REQUIRED ACTION:
Please show all lines of the records that include "discovers".
===== THE INPUT
(* ===== verification/LoadMethodsSpec.v ===== *)
(** * The order of the +load methods

    However the +load methods map further images, every one is called once, that
    of a class after those of its superclasses, and that of a category after that
    of its class.  The proof looks at the classes that were called, followed by
    those that wait in the detached and in the new list: this sequence only grows
    at its end. *)

From Stdlib Require Import ZArith Lia Bool String.
From stdpp Require Import base list gmap strings.
From S2P Require Import Prelude ObjCData MethodList LoadMethods.

Local Open Scope nat_scope.

(** ** The calls of classes and of categories *)

Definition class_calls (l : list load_call) : list load_class :=
  omap (fun c => match c with ClassLoad cls _ => Some cls | CategoryLoad _ _ _ => None end) l.
Definition cat_calls (l : list load_call) : list load_category :=
  omap (fun c => match c with ClassLoad _ _ => None | CategoryLoad cat _ _ => Some cat end) l.

Lemma class_calls_app l1 l2 : class_calls (l1 ++ l2) = class_calls l1 ++ class_calls l2.
Proof. apply omap_app. Qed.

Lemma cat_calls_app l1 l2 : cat_calls (l1 ++ l2) = cat_calls l1 ++ cat_calls l2.
Proof. apply omap_app. Qed.

(** The classes or categories of a list that are not nil. *)
Definition names (l : list loadable) : list Z := omap fst l.

Section Order.
Context (P : load_images_data).

Definition has_load (c : load_class) : Prop := getLoadMethod P c <> EmptyString.

(** The categories of an image that have a class and a +load method. *)
Definition wanted (cat : load_category) : bool :=
  bool_decide (lm_categoryClass P cat <> None) && bool_decide (_category_getLoadMethod P cat <> EmptyString).
Definition cats_of (img : load_image) : list load_category := List.filter wanted (lm_nonlazyCategoryList P img).

(** [above p c]: [p] is a superclass of [c]. *)
Inductive above (p : load_class) : load_class -> Prop :=
| above_one c : lm_superclass P c = Some p -> above p c
| above_up c q : lm_superclass P c = Some q -> above p q -> above p c.

Definition superclass_first (l : list load_class) : Prop :=
  forall l1 c l2 p, l = l1 ++ c :: l2 -> above p c -> has_load p -> p ∈ l1.

Definition class_first (l : list load_call) : Prop :=
  forall l1 cat cls m l2, l = l1 ++ CategoryLoad cat cls m :: l2 -> has_load cls -> cls ∈ class_calls l1.

Lemma snoc_split {A} (l : list A) x l1 y l2 : l ++ [x] = l1 ++ y :: l2 ->
  (l1 = l /\ y = x /\ l2 = []) \/ exists l2', l2 = l2' ++ [x] /\ l = l1 ++ y :: l2'.
Proof.
  intros He. destruct l2 as [|z l2 _] using rev_ind.
  - apply app_inj_tail in He as [<- <-]. auto.
  - right. exists l2. change (y :: l2 ++ [z]) with ((y :: l2) ++ [z]) in He. rewrite app_assoc in He.
    apply app_inj_tail in He as [-> ->]. auto.
Qed.

Lemma superclass_first_snoc l c : superclass_first l -> (forall p, above p c -> has_load p -> p ∈ l) -> superclass_first (l ++ [c]).
Proof. intros H1 H2 l1 d l2 p [(-> & -> & ->)|(l2' & -> & He)]%snoc_split; [apply H2|by eapply H1]. Qed.

Lemma superclass_first_app l1 l2 : superclass_first (l1 ++ l2) -> superclass_first l1.
Proof. intros H a c b p -> . apply (H a c (b ++ l2)). by rewrite <- app_assoc. Qed.

Lemma class_first_class l c m : class_first l -> class_first (l ++ [ClassLoad c m]).
Proof. intros H l1 cat cls m' l2 [(_ & ? & _)|(l2' & -> & He)]%snoc_split; [done|by eapply H]. Qed.

Lemma class_first_category l cat cls m : class_first l -> (has_load cls -> cls ∈ class_calls l) ->
  class_first (l ++ [CategoryLoad cat cls m]).
Proof. intros H H2 l1 cat' cls' m' l2 [(-> & [= -> -> ->] & _)|(l2' & -> & He)]%snoc_split; [done|by eapply H]. Qed.

(** ** The images *)

Record images_ok (depth : load_class -> nat) (k : nat) (universe : list load_image) : Prop := mk_images_ok {
  (** the chains of superclasses end *)
  w_depth : forall c p, lm_superclass P c = Some p -> depth p < depth c;
  w_bound : forall img c, Some c ∈ lm_nonlazyClassList P img -> depth c < k;
  (** no category of a Swift class has a +load, and every category is listed once *)
  w_swift : forall img cat c, cat ∈ lm_nonlazyCategoryList P img -> lm_categoryClass P cat = Some c -> lm_isSwiftStable P c = false;
  w_cats : forall img, NoDup (lm_nonlazyCategoryList P img);
  w_disjoint : forall i j cat, cat ∈ lm_nonlazyCategoryList P i -> cat ∈ lm_nonlazyCategoryList P j -> i = j;
  (** +load methods only open images, and there are finitely many images *)
  w_body : forall m a, a ∈ lm_body P m -> exists img, a = Open img /\ img ∈ universe;
  w_order : forall i j, i ∈ universe -> j ∈ lm_order P i -> j ∈ universe;
  (** the class of a category is in the same image or in one mapped before it *)
  w_parents : forall i l1 j l2 cat c, i ∈ universe -> lm_order P i = l1 ++ j :: l2 -> cat ∈ lm_nonlazyCategoryList P j ->
    lm_categoryClass P cat = Some c -> has_load c -> exists j', j' ∈ l1 ++ [j] /\ Some c ∈ lm_nonlazyClassList P j' }.

Context (depth : load_class -> nat) (k : nat) (universe : list load_image) (HP : images_ok depth k universe).

(** ** The invariant

    [M] are the images whose methods were discovered, [D] and [DC] the classes and
    categories of the detached lists that are not called yet, [E] categories of an
    image that is being discovered. *)

Definition class_order (D : list load_class) (s : loads) : list load_class :=
  class_calls (calls s) ++ D ++ names (loadable_classes s).
Definition cat_order (DC : list load_category) (s : loads) : list load_category :=
  cat_calls (calls s) ++ DC ++ names (loadable_categories s).

Definition class_entry (c : load_class) : loadable := (Some c, getLoadMethod P c).
Definition cat_entry (c : load_category) : loadable := (Some c, _category_getLoadMethod P c).

Definition call_ok (c : load_call) : Prop :=
  match c with
  | ClassLoad cls m => m = getLoadMethod P cls
  | CategoryLoad cat cls m => m = _category_getLoadMethod P cat /\ lm_categoryClass P cat = Some cls
  end.

Record inv (M : list load_image) (D : list load_class) (DC E : list load_category) (s : loads) : Prop := mk_inv {
  v_centries : loadable_classes s = map class_entry (names (loadable_classes s));
  v_kentries : loadable_categories s = map cat_entry (names (loadable_categories s));
  v_croom : length (loadable_classes s) <= loadable_classes_allocated s;
  v_kroom : length (loadable_categories s) <= loadable_categories_allocated s;
  v_nodup : NoDup (class_order D s);
  v_set : forall c, c ∈ class_order D s <-> c ∈ RW_LOADED s /\ has_load c;
  v_first : superclass_first (class_order D s);
  v_closed : forall c p, c ∈ RW_LOADED s -> lm_superclass P c = Some p -> p ∈ RW_LOADED s;
  v_cats : cat_order DC s = (M ≫= cats_of) ++ E;
  v_parents : forall cat c, cat ∈ DC ++ names (loadable_categories s) -> lm_categoryClass P cat = Some c ->
    has_load c -> c ∈ class_order D s;
  v_ready : forall cat c, cat ∈ DC -> lm_categoryClass P cat = Some c -> has_load c -> c ∈ class_calls (calls s);
  v_log : class_first (calls s);
  v_calls : Forall call_ok (calls s);
  v_classes : forall img c, img ∈ M -> Some c ∈ lm_nonlazyClassList P img -> c ∈ RW_LOADED s;
  v_mapped : NoDup M /\ forall img, img ∈ M -> img ∈ universe }.

Lemma above_loaded (L : gset load_class) p c : (forall c p, c ∈ L -> lm_superclass P c = Some p -> p ∈ L) -> above p c ->
  (forall q, lm_superclass P c = Some q -> q ∈ L) -> p ∈ L.
Proof.
  intros Hcl Ha. induction Ha as [c Hs|c q Hs Ha IH]; intros Hq; [by apply Hq|]. apply IH. intros q' Hq'. eapply Hcl; [|done]. by apply Hq.
Qed.

Lemma append_loadable_spec x m l n : length l <= n ->
  exists n', append_loadable x m l n = Ret (l ++ [(Some x, m)], n') /\ length (l ++ [(Some x, m)]) <= n'.
Proof.
  intros Hl. unfold append_loadable. rewrite length_app. simpl. destruct (Nat.eqb_spec (length l) n) as [->|Hn].
  - rewrite (proj2 (Nat.ltb_lt _ _)) by lia. eexists. split; [done|lia].
  - rewrite (proj2 (Nat.ltb_lt _ _)) by lia. eexists. split; [done|lia].
Qed.

Lemma names_snoc l x m : names (l ++ [(Some x, m)]) = names l ++ [x].
Proof. unfold names. by rewrite omap_app. Qed.

(** What discovery leaves alone. *)
Definition discovers (s s' : loads) : Prop :=
  mapped s' = mapped s /\ loading s' = loading s /\ calls s' = calls s /\ RW_LOADED s ⊆ RW_LOADED s'.

#[local] Instance discovers_preorder : PreOrder discovers.
Proof.
  split; [by intros s|]. intros s1 s2 s3 (H1 & H2 & H3 & H4) (I1 & I2 & I3 & I4). split_and!; [congruence..|]. by etrans.
Qed.

(** ** Discovery *)

(** A class whose superclass is loaded. *)
Lemma add_class_spec M D DC E c s : inv M D DC E s -> c ∉ RW_LOADED s ->
  (forall p, lm_superclass P c = Some p -> p ∈ RW_LOADED s) ->
  exists s', (let! s := add_class_to_loadable_list P c s in Ret (set_loaded ({[c]} ∪ RW_LOADED s) s)) = Ret s' /\
    inv M D DC E s' /\ discovers s s' /\ RW_LOADED s' = {[c]} ∪ RW_LOADED s.
Proof.
  intros Hi Hc Hsup. unfold add_class_to_loadable_list.
  assert (Hcl : forall d p, d ∈ ({[c]} ∪ RW_LOADED s : gset Z) -> lm_superclass P d = Some p -> p ∈ ({[c]} ∪ RW_LOADED s : gset Z)).
  { intros d p [->%elem_of_singleton|Hd]%elem_of_union Hp; apply elem_of_union_r; [auto|]. by eapply (v_closed _ _ _ _ _ Hi). }
  assert (Hsub : RW_LOADED s ⊆ {[c]} ∪ RW_LOADED s) by apply union_subseteq_r.
  destruct (decide (getLoadMethod P c = EmptyString)) as [He|He]; cbn [obind].
  - eexists. split; [done|]. split_and!; [|split_and!; done|done]. destruct Hi. split; try done.
    + intros d. change (class_order D (set_loaded _ s)) with (class_order D s). rewrite v_set0. simpl.
      rewrite elem_of_union, elem_of_singleton. unfold has_load. split; [tauto|]. intros [[-> |?] ?]; [done|tauto].
    + intros img d Hm Hin. simpl. apply elem_of_union_r. by eapply v_classes0.
  - destruct (append_loadable_spec c (getLoadMethod P c) (loadable_classes s) (loadable_classes_allocated s) (v_croom _ _ _ _ _ Hi))
      as (n' & -> & Hn). cbn [obind]. eexists. split; [done|]. split_and!; [|split_and!; done|done].
    assert (Ho : forall L, class_order D (set_loaded L (set_loadable_classes (loadable_classes s ++ [(Some c, getLoadMethod P c)]) n' s)) =
      class_order D s ++ [c]).
    { intros L. unfold class_order. simpl. rewrite names_snoc. by rewrite !app_assoc. }
    destruct Hi. split; try done; rewrite ?Ho.
    + simpl. rewrite names_snoc, map_app. by rewrite <- v_centries0.
    + apply NoDup_app. split_and!; [done| |apply NoDup_singleton]. intros d Hd ->%list_elem_of_singleton. by apply v_set0 in Hd as [? _].
    + intros d. rewrite elem_of_app, v_set0, list_elem_of_singleton. simpl. rewrite elem_of_union, elem_of_singleton.
      split; [|tauto]. intros [?| ->]; [tauto|]. split; [by left|done].
    + apply superclass_first_snoc; [done|]. intros p Ha Hl. apply v_set0. split; [|done].
      by apply (above_loaded (RW_LOADED s) p c).
    + intros cat d Hin Hp Hl. apply elem_of_app. left. by eapply v_parents0.
    + intros img d Hm Hin. simpl. apply elem_of_union_r. by eapply v_classes0.
Qed.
==========
SOLVED EXERCISE:
Definition discovers (s s' : loads) : Prop :=
#[local] Instance discovers_preorder : PreOrder discovers.
    inv M D DC E s' /\ discovers s s' /\ RW_LOADED s' = {[c]} ∪ RW_LOADED s.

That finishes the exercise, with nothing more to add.